In each of these cases, the iron(II)/ iron(III) activity ratio is larger because the complexes of
iron(III) with chloride, sulfate, and phosphate ions are more stable than those of iron(II);
thus, the ratio of the species concentrations, [Fe2+]/[Fe3+], in the Nernst equation is greater
than unity and the measured potential is less than the standard potential.
Iron(III) forms FeCl2+ and FeCl2+, Fe(SO4)+, Fe(SO4)2-, and FePO4(aq).
Some times we know all the formation constants for these complexes and the important
concentrations and can make appropriate corrections. Enter FREQC. In other cases we
manipulate the system to eliminate as many problems as possible
There are also times when we can use is same phenomena to our benefit.

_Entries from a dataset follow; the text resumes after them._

Definition env_bare_plan : AIClient.Env :=
  {| AIClient.provider := "deepseek";
     AIClient.get_meal_plan_prompt := fun _ => Returns "meal plan prompt";
     AIClient.get_workout_prompt := fun _ => Returns "workout prompt";
     AIClient.get_chat_prompt := fun _ _ => Returns "chat prompt";
     AIClient._call_deepseek := fun _ _ => Returns bare_plan_reply;
     AIClient._call_localai := fun _ _ => Returns bare_plan_reply;
     AIClient._call_huggingface := fun _ _ => Returns bare_plan_reply;
     AIClient._call_deepseek_stream := fun _ => ([], None);
     AIClient._call_localai_stream := fun _ => ([], None);
     AIClient.json_loads := fun s =>
       if String.eqb s bare_plan_reply then Returns bare_plan
       else Raises JSONDecodeError |}.

(** Two days of totals that differ in sodium only. *)
Definition low_sodium : gmap string Q :=
  {[ "fiber" := 30%Q; "sodium" := 1200%Q; "sugars" := 20%Q ]}.
Definition high_sodium : gmap string Q := <["sodium" := 2400%Q]> low_sodium.

(** Three context rows of importance 0.8: a goal that expires later, one that
    has expired and one that never expires. *)
Definition goal_row (k : string) (expires : option Z)
  : ChatContextService.ChatContext :=
  {| ChatContextService.context_type := "conversation_memory";
     ChatContextService.key := k;
     ChatContextService.value := PyStr "run 5k";
     ChatContextService.importance_score := 4 # 5;
     ChatContextService.last_referenced := None;
     ChatContextService.reference_count := 0;
     ChatContextService.expires_at := expires |}.

Definition context_rows : list ChatContextService.ChatContext :=
  [ goal_row "goal_mentioned_1" (Some 500%Z);
    goal_row "goal_mentioned_2" (Some 50%Z);
    goal_row "goal_mentioned_3" None ].

End Examples.

(** * More of the code *)

From Stdlib Require Import Sorted.

(** ** More Python strings *)

Module PyStrMore.

(** [s.split(sep)] for a separator of one character: the pieces between the
    separators, empty ones included. *)
Fixpoint split_on (sep : ascii) (s : string) : list string :=
  match s with
  | EmptyString => [EmptyString]
  | String c s' =>
      if Ascii.eqb c sep then EmptyString :: split_on sep s'
      else match split_on sep s' with
           | piece :: pieces => String c piece :: pieces
           | [] => [String c EmptyString]
           end
  end.

(** [s.strip()] *)
Definition strip (s : string) : string := Spec.rstrip (Spec.lstrip s).

(** [xs[:n]] for [n >= 0] *)
Definition slice_to {A} (n : nat) (xs : list A) : list A := firstn n xs.

(** [any(word in s for word in words)] *)
Definition any_in (words : list string) (s : string) : bool :=
  existsb (fun word => PyStr.contains word s) words.

(** Every character of [s] passes the test [p]. *)
Fixpoint all_chars (p : ascii -> bool) (s : string) : bool :=
  match s with
  | EmptyString => true
  | String c s' => p c && all_chars p s'
  end.

(** [s.replace(old, new)] for a non-empty [old]: the occurrences of [old]
    from left to right, not overlapping.  [skip] counts the characters of an
    occurrence that are still to be passed over. *)
Fixpoint replace_from (old new : string) (skip : nat) (s : string) : string :=
  match s with
  | EmptyString => EmptyString
  | String c s' =>
      match skip with
      | S skip' => replace_from old new skip' s'
      | O =>
          if PyStr.startswith old s
          then (new ++ replace_from old new (String.length old - 1) s')%string
          else String c (replace_from old new 0 s')
      end
  end.

Definition replace (old new s : string) : string := replace_from old new 0 s.

(** [value[0]] *)
Definition IndexError : Py.exn := Py.OtherError "list index out of range".

End PyStrMore.

(** ** core/ai_client.py: the nutrition analysis *)

Module AIClientAnalysis.

Record Env : Type := {
  client : AIClient.Env;
  get_nutrition_analysis_prompt : pyval -> outcome string
}.

Definition _extract_recommendations (analysis : string) : list string :=
  let lines := PyStrMore.split_on "010" analysis in
  let recommendations :=
    flat_map (fun line =>
                if PyStr.contains "recommend" (PyStr.lower line)
                   || PyStr.contains "suggest" (PyStr.lower line)
                then [PyStrMore.strip line] else [])
             lines in
  PyStrMore.slice_to 5 recommendations.

Definition _extract_insights (analysis : string) : list string :=
  let lines := PyStrMore.split_on "010" analysis in
  let insights :=
    flat_map (fun line =>
                if PyStrMore.any_in ["high"; "low"; "deficient"; "excess"]
                                    (PyStr.lower line)
                then [PyStrMore.strip line] else [])
             lines in
  PyStrMore.slice_to 5 insights.

Definition analyze_nutrition (env : Env) (food_data : pyval) : outcome pyval :=
  try_except
    (prompt ← get_nutrition_analysis_prompt env food_data;
     response ← AIClient._call_ai_api (client env) prompt 1000;
     Returns (PyDict [
       ("analysis", PyStr response);
       ("recommendations", PyList (map PyStr (_extract_recommendations response)));
       ("insights", PyList (map PyStr (_extract_insights response)))]))
    (fun e =>
       Returns (PyDict [
         ("analysis", PyStr "Analysis unavailable");
         ("recommendations", PyList []);
         ("insights", PyList [])])).

End AIClientAnalysis.

(** ** More concrete inputs *)

Module ExamplesMore.

(** The values that are not containers. *)
Definition not_iterable (v : pyval) : Prop :=
  match v with
  | PyNone | PyBool _ | PyInt _ | PyFloat _ => True
  | _ => False
  end.

(** A client configured for a provider the code does not know. *)
Definition env_unsupported : AIClient.Env :=
  {| AIClient.provider := "openai";
     AIClient.get_meal_plan_prompt := fun _ => Returns "meal plan prompt";
     AIClient.get_workout_prompt := fun _ => Returns "workout prompt";
     AIClient.get_chat_prompt := fun _ _ => Returns "chat prompt";
     AIClient._call_deepseek := fun _ _ => Returns "{}";
     AIClient._call_localai := fun _ _ => Returns "{}";
     AIClient._call_huggingface := fun _ _ => Returns "{}";
     AIClient._call_deepseek_stream := fun _ => ([], None);
     AIClient._call_localai_stream := fun _ => ([], None);
     AIClient.json_loads := fun _ => Raises JSONDecodeError |}.

(** A provider that answers every prompt with the JSON number 42. *)
Definition env_number_reply : AIClient.Env :=
  {| AIClient.provider := "deepseek";
     AIClient.get_meal_plan_prompt := fun _ => Returns "meal plan prompt";
     AIClient.get_workout_prompt := fun _ => Returns "workout prompt";
     AIClient.get_chat_prompt := fun _ _ => Returns "chat prompt";
     AIClient._call_deepseek := fun _ _ => Returns "42";
     AIClient._call_localai := fun _ _ => Returns "42";
     AIClient._call_huggingface := fun _ _ => Returns "42";
     AIClient._call_deepseek_stream := fun _ => ([], None);
     AIClient._call_localai_stream := fun _ => ([], None);
     AIClient.json_loads := fun s =>
       if String.eqb s "42" then Returns (PyInt 42) else Raises JSONDecodeError |}.

End ExamplesMore.

(** ** apps/chat/services.py: what a message adds to the context *)

Module ChatContextMemory.

Import ChatContextService.

(** [0.8] as the rational the float literal denotes. *)
Definition float_0_8 : Q := 3602879701896397 # 4503599627370496.

(** [timedelta(days=n)] on the clock of the rows, which counts
    microseconds. *)
Definition days (n : Z) : Z := (n * 86400000000)%Z.

(** [ChatContext.objects.create(...)] in one session: the database refuses a
    second row of the same context type and key. *)
Definition ChatContext_objects_create (row : ChatContext)
    (context_items : list ChatContext) : outcome (list ChatContext) :=
  if existsb (fun item => String.eqb (context_type item) (context_type row)
                          && String.eqb (key item) (key row)) context_items
  then Raises (OtherError "IntegrityError")
  else Returns (context_items ++ [row]).

(** [_store_conversation_memory]; [message_id] and [timestamp] are
    [user_message.id] and [user_message.created_at.isoformat()]. *)
Definition _store_conversation_memory (now : Z) (context_items : list ChatContext)
    (message_id message_content timestamp : string) : outcome (list ChatContext) :=
  let content := PyStr.lower message_content in
  if PyStrMore.any_in ["goal"; "want to"; "trying to"; "plan to"] content
  then ChatContext_objects_create
         {| context_type := "conversation_memory";
            key := "goal_mentioned_" ++ message_id;
            value := PyDict [("user_message", PyStr message_content);
                             ("timestamp", PyStr timestamp);
                             ("context", PyStr "goal_setting")];
            importance_score := float_0_8;
            last_referenced := None;
            reference_count := 0;
            expires_at := Some (now + days 30)%Z |}
         context_items
  else Returns context_items.

(** [update_context_from_message]: the rows after the call.  Nothing that is
    raised leaves it; the rows written before stay written. *)
Definition update_context_from_message (now : Z) (context_items : list ChatContext)
    (message_id message_content timestamp : string) : list ChatContext :=
  match _extract_preferences_from_message context_items message_content with
  | Raises _ => context_items
  | Returns context_items' =>
      match _store_conversation_memory now context_items'
              message_id message_content timestamp with
      | Raises _ => context_items'
      | Returns context_items'' => context_items''
      end
  end.

End ChatContextMemory.

(** ** apps/chat/models.py: the title of a session *)

Module ChatSessionTitle.

(** A session with its title and its messages, which come ordered by
    [created_at] as [Message.Meta.ordering] has them. *)
Record ChatSession : Type := {
  title : string;
  messages : list (string * string)       (* role and content *)
}.

(** [s[:n]] *)
Definition prefix (n : nat) (s : string) : string := substring 0 n s.

(** [ChatSession.generate_title] *)
Definition generate_title (self : ChatSession) : ChatSession :=
  match title self with
  | EmptyString =>
      let recent_messages :=
        firstn 3 (filter (fun m => fst m = "user") (messages self)) in
      match recent_messages with
      | [] => self
      | first :: _ =>
          let first_message := prefix 50 (snd first) in
          {| title := if Nat.eqb (String.length first_message) 50
                      then first_message ++ "..." else first_message;
             messages := messages self |}
      end
  | _ => self
  end.

(** The title a session without one gets from the content of its first
    message of the user, as a function of that content. *)
Definition title_of (content : string) : string :=
  if (String.length content <? 50)%nat then content
  else (prefix 50 content ++ "...")%string.

End ChatSessionTitle.

Module ExamplesChat.

(** A stored row of extracted preferences. *)
Definition stored_preferences : ChatContextService.ChatContext :=
  {| ChatContextService.context_type := "nutrition_preferences";
     ChatContextService.key := "extracted_preferences";
     ChatContextService.value :=
       PyDict [("diet_type", PyStr "vegan"); ("food_likes", PyList [PyStr "pizza"])];
     ChatContextService.importance_score := ChatContextService.float_0_6;
     ChatContextService.last_referenced := None;
     ChatContextService.reference_count := 0;
     ChatContextService.expires_at := None |}.

End ExamplesChat.

(** ** apps/chat/services.py: sending, streaming and summarising *)

Module ChatServiceMore.

Import ChatService.

(** The attributes of an [AIClient] object besides those of every object:
    what [__init__] sets and the methods of the class. *)
Definition AIClient_attributes : list string :=
  [ "provider"; "api_key"; "base_url"; "prompts";
    "generate_meal_plan"; "generate_workout_plan"; "chat_response";
    "analyze_nutrition"; "_call_ai_api"; "_call_ai_api_stream";
    "_call_deepseek"; "_call_deepseek_stream"; "_call_localai";
    "_call_localai_stream"; "_call_huggingface"; "_parse_json_response";
    "_validate_meal_plan"; "_validate_workout_plan"; "_get_fallback_meal_plan";
    "_get_fallback_workout_plan"; "_extract_recommendations"; "_extract_insights" ].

Suppose we have a redox system with two analytes that have nearly identical half cell
potentials. Trying to analyze them simultaneously will lead to a mess.
One solution is the physical separation of the two systems, but that can be very time
consuming and lead to errors in the analysis due to lost analyte.
If possible a better solution is to add a “buffer” – a substance that reacts with one redox
couple differently that the other which shifts the cell potentials away from each other.
The buffer could involve complex ion formation, acid formation, or activity coefficient
changes.
We will see how this is used when we talk about polarography.